- Citizenship: New Zealand
- Education: University of Auckland (BSc, PhD)
- Known for: Research on underwater soundscapes and their influence on marine organisms
- Awards: Rutherford Discovery Fellowship (2019)
- Scientific career
- Fields: Marine science; underwater acoustics
- Workplaces: University of Waikato, NOAA, Woods Hole Oceanographic Institution
- Thesis: (2011)

= Jenni Stanley =

New Zealand marine bio-acoustician

Jenni A. Stanley is a New Zealand marine scientist and bio-acoustician who investigates how natural and human-made sounds shape marine ecosystems. She is a senior lecturer in marine science and aquaculture at the University of Waikato, where her work focuses on measuring and interpreting underwater soundscapes and their ecological significance.

==Education==
Stanley grew up at Piha on Auckland’s west coast and earned a BSc in biological science (marine science) at the University of Auckland. She began a master’s project at the university’s Leigh Marine Laboratory that was upgraded to a PhD, which she completed in 2011.

==Career==
After her doctorate, Stanley spent two years as a research fellow at the University of Auckland’s Institute of Marine Science before moving to the United States in 2015. She worked as a research scientist with NOAA’s Northeast Fisheries Science Center and Stellwagen Bank National Marine Sanctuary, and later as a research associate at the Woods Hole Oceanographic Institution.
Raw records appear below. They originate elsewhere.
Lemma collect_from_devices_simulates (B : Z) (tensors : list Device)
    (devices : list Device) :
  forall (T : dict Device SliceMerger) (buf : list (option record))
         (R : list (Device * slice)) (c rem : Z) (f : BatchFill)
         (ds : Dataset ops) (R0 : list (Device * slice)),
    copy_from_devices B tensors devices (mk_fill T (Ok buf) R c rem) = Ok f ->
    exists X,
      bf_release f = R ++ X /\
      collect_from_devices ops B tensors devices
        (mk_collect_all ops T (Some ds) R0 c rem)
      = Ok (mk_collect_all ops (bf_slices f) (Some (add_all ops X ds)) (R0 ++ X)
              (bf_copied f) (bf_remaining f)).
Proof.
  induction devices as [|d devices IH]; intros T buf R c rem f ds R0 Hrun.
  - simpl in Hrun. injection Hrun as <-. exists []. simpl.
    rewrite !app_nil_r. auto.
  - cbn [copy_from_devices bf_slices bf_batch bf_release bf_copied bf_remaining]
      in Hrun.
    cbn [collect_from_devices ca_slices ca_dataset ca_release ca_copied
         ca_remaining].
    destruct (existsb (String.eqb d) tensors); [|discriminate].
    destruct (dict_lookup T d) as [slices|e]; [|discriminate].
    destruct (copy_while (S (List.length (slice_starts slices))) B d
                (mk_copy slices (Ok buf) R c rem)) as [cs|e] eqn:Ecw;
      [|discriminate].
    destruct (collect_while_simulates B d _ _ _ _ _ _ _ ds R0 Ecw)
      as (X1 & buf1 & HR1 & Hb1 & E1).
    rewrite E1. rewrite HR1, Hb1 in Hrun.
    cbn [cl_slices cl_dataset cl_release cl_copied cl_remaining].
    destruct (IH _ _ _ _ _ _ (add_all ops X1 ds) (R0 ++ X1) Hrun)
      as (X2 & HR2 & E2).
    exists (X1 ++ X2). split; [rewrite HR2, app_assoc; reflexivity|].
    simpl in E2 |- *. rewrite E2. unfold add_all.
    rewrite fold_left_app, <- app_assoc. reflexivity.
Qed.

Variable shuffle : nat -> list Device -> list Device.
Hypothesis shuffle_perm : forall k l, Permutation (shuffle k l) l.

Lemma saving_collect_run (st : SavingBatcher ops)
    (ds : Dataset ops) :
  dict_keys (slices_for_training (sb_base st)) = traj_tensors (sb_base st) ->
  NoDup (traj_tensors (sb_base st)) ->
  Forall SInv (dict_values (slices_for_training (sb_base st))) ->
  0 <= traj_per_training_iteration (sb_base st) ->
  sb_dataset st = Some ds ->
  exists st' xs,
    _maybe_enqueue_new_trajectory_data ops shuffle st = (Ok tt, st') /\
    traj_slices_to_release st' = traj_slices_to_release st ++ xs /\
    sb_dataset st' = Some (add_all ops xs ds) /\
    sum_len (map snd xs)
    = Z.min (traj_per_training_iteration (sb_base st))
            (total_num_trajectories (slices_for_training (sb_base st))) /\
    total_num_trajectories (slices_for_training (sb_base st'))
    = total_num_trajectories (slices_for_training (sb_base st))
      - sum_len (map snd xs) /\
    (forall d i,
        occ d i (located (slices_for_training (sb_base st)))
        = (occ d i (located (slices_for_training (sb_base st')))
           + occ d i xs)%nat) /\
    Forall (fun x => In (fst x) (traj_tensors (sb_base st))
                     /\ start (snd x) < stop (snd x)) xs /\
    Forall SInv (dict_values (slices_for_training (sb_base st'))) /\
    dict_keys (slices_for_training (sb_base st'))
    = dict_keys (slices_for_training (sb_base st)) /\
    emitted (sb_base st') = emitted (sb_base st) /\
    traj_buffer_queues (sb_base st') = traj_buffer_queues (sb_base st) /\
    available_batches (sb_base st') = available_batches (sb_base st).
Proof.
  intros Hkeys Hnd HT HB Hds.
  set (B := traj_per_training_iteration (sb_base st)) in *.
  set (T := slices_for_training (sb_base st)) in *.
  set (todo := shuffle (shuffles (sb_base st)) (dict_keys T)).
  assert (Hperm : Permutation todo (dict_keys T)) by apply shuffle_perm.
  destruct (copy_from_devices_spec B (traj_tensors (sb_base st)) todo T
              (repeat None (Z.to_nat B)) [] 0)
    as (T' & xs & buf' & c' & E & Hc' & Hle & Hk' & HT' & Hocc & Hsum
        & Hxs & _ & _ & Hdone & _).
  { eapply Permutation_NoDup; [symmetry; exact Hperm|]. rewrite Hkeys. exact Hnd. }
  { intros x Hx. eapply Permutation_in; eauto. }
  { intros x Hx. rewrite <- Hkeys. eapply Permutation_in; eauto. }
  { assumption. }
  { lia. }
  { rewrite repeat_length. lia. }
  { reflexivity. }
  simpl in E, Hc'.
  destruct (collect_from_devices_simulates B (traj_tensors (sb_base st)) todo
              T _ [] 0 (B - 0) _ ds (traj_slices_to_release st) E)
    as (X & HX & Ecol).
  simpl in HX, Ecol. subst X.
  assert (HT'nn : 0 <= sum_total T').
  { clear -HT'. induction T' as [|[d m] T' IH]; simpl; [lia|].
    simpl in HT'. apply Forall_cons_iff in HT'. destruct HT' as [Hm HT'].
    specialize (IH HT'). destruct (SInv_elim m Hm) as (L & -> & Hwf & _).
    simpl. pose proof (sum_len_nonneg L (proj1 Hwf)). lia. }
  assert (Hmin : sum_len (map snd xs) = Z.min B (sum_total T)).
  { destruct Hdone as [Hfull|Hempty]; [lia|].
    assert (Hz : sum_total T' = 0).
    { apply sum_total_zero.
      - rewrite Hk', Hkeys. exact Hnd.
      - intros d Hd. apply Hempty. rewrite Hk' in Hd.
        eapply Permutation_in; [symmetry; exact Hperm|exact Hd]. }
    lia. }
  eexists. exists xs.
  split; [|split; [|split; [|split; [|split; [|split; [|split;
    [|split; [|split; [|split; [|split]]]]]]]]]].
  - unfold _maybe_enqueue_new_trajectory_data.
    rewrite run_bind_get. cbv zeta. rewrite run_bind_modify.
    fold B. fold T. fold todo. rewrite Hds.
    rewrite (run_bind_lift _ _ _ _ Ecol).
    rewrite !run_bind_modify. unfold modify. reflexivity.
  - reflexivity.
  - reflexivity.
  - rewrite total_num_trajectories_sum. exact Hmin.
  - simpl. rewrite !total_num_trajectories_sum. fold T. lia.
  - simpl. exact Hocc.
  - eapply Forall_impl; [|exact Hxs]. simpl. intros x [Hx Hne].
    split; [|exact Hne]. rewrite <- Hkeys. eapply Permutation_in; eauto.
  - simpl. exact HT'.
  - simpl. exact Hk'.
  - reflexivity.
  - reflexivity.
  - reflexivity.
Qed.

(** X18: [_maybe_enqueue_new_trajectory_data] moves slots from the training
    mergers into the dataset, at most [traj_per_training_iteration] of
    them per call: when the mergers are well formed and keyed by the
    devices, it returns normally; the slices it takes hold
    min(traj_per_training_iteration, slots waiting) slots, each is added
    to the dataset and appended to the list of slices to release; a slot
    that waited is afterwards either still waiting or in one of these
    slices, never both. *)
Theorem saving_collects_at_most_a_batch (st : SavingBatcher ops)
    (ds : Dataset ops) :
  dict_keys (slices_for_training (sb_base st)) = traj_tensors (sb_base st) ->
  NoDup (traj_tensors (sb_base st)) ->
  Forall SInv (dict_values (slices_for_training (sb_base st))) ->
  0 <= traj_per_training_iteration (sb_base st) ->
  sb_dataset st = Some ds ->
  exists st' xs,
    _maybe_enqueue_new_trajectory_data ops shuffle st = (Ok tt, st') /\
    traj_slices_to_release st' = traj_slices_to_release st ++ xs /\
    sb_dataset st' = Some (add_all ops xs ds) /\
    sum_len (map snd xs)
    = Z.min (traj_per_training_iteration (sb_base st))
            (total_num_trajectories (slices_for_training (sb_base st))) /\
    total_num_trajectories (slices_for_training (sb_base st'))
    = total_num_trajectories (slices_for_training (sb_base st))
      - sum_len (map snd xs) /\
    (forall d i,
        occ d i (located (slices_for_training (sb_base st)))
        = (occ d i (located (slices_for_training (sb_base st')))
           + occ d i xs)%nat) /\
    Forall SInv (dict_values (slices_for_training (sb_base st'))) /\
    emitted (sb_base st') = emitted (sb_base st) /\
    traj_buffer_queues (sb_base st') = traj_buffer_queues (sb_base st).
Proof.
  intros Hkeys Hnd HT HB Hds.
  destruct (saving_collect_run st ds Hkeys Hnd HT HB Hds)
    as (st' & xs & E & H1 & H2 & H3 & H4 & H5 & _ & H7 & _ & H9 & H10 & _).
  exists st', xs. auto 10.
Qed.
In 2019 she returned to New Zealand after winning a five-year Rutherford Discovery Fellowship to investigate "What does protection sound like? A modern approach to understanding New Zealand’s underwater soundscapes and acoustic pressures", establishing a research programme that combines autonomous acoustic recorders, visual surveys and machine-learning tools.

Stanley now leads projects on coastal soundscapes around New Zealand and serves on international panels developing global bioacoustic data resources, including the Global Library of Underwater Biological Sounds (GLUBS).

==Awards==
- Rutherford Discovery Fellowship, Royal Society Te Apārangi (2019)

==Selected works==
- Stanley J.A., Van Parijs S.M. & Hatch L.T. (2017). “Underwater sound from vessel traffic reduces the effective communication range in Atlantic cod and haddock.” Scientific Reports 7: 14633.
- Stanley J.A. et al. (2022). “Sounding the Call for a Global Library of Underwater Biological Sounds.” Frontiers in Ecology and Evolution 10: 810156.
- Stanley J.A. et al. (2021). “Monitoring spatial and temporal underwater soundscape features within four U.S. National Marine Sanctuaries.” NOAA Technical Report.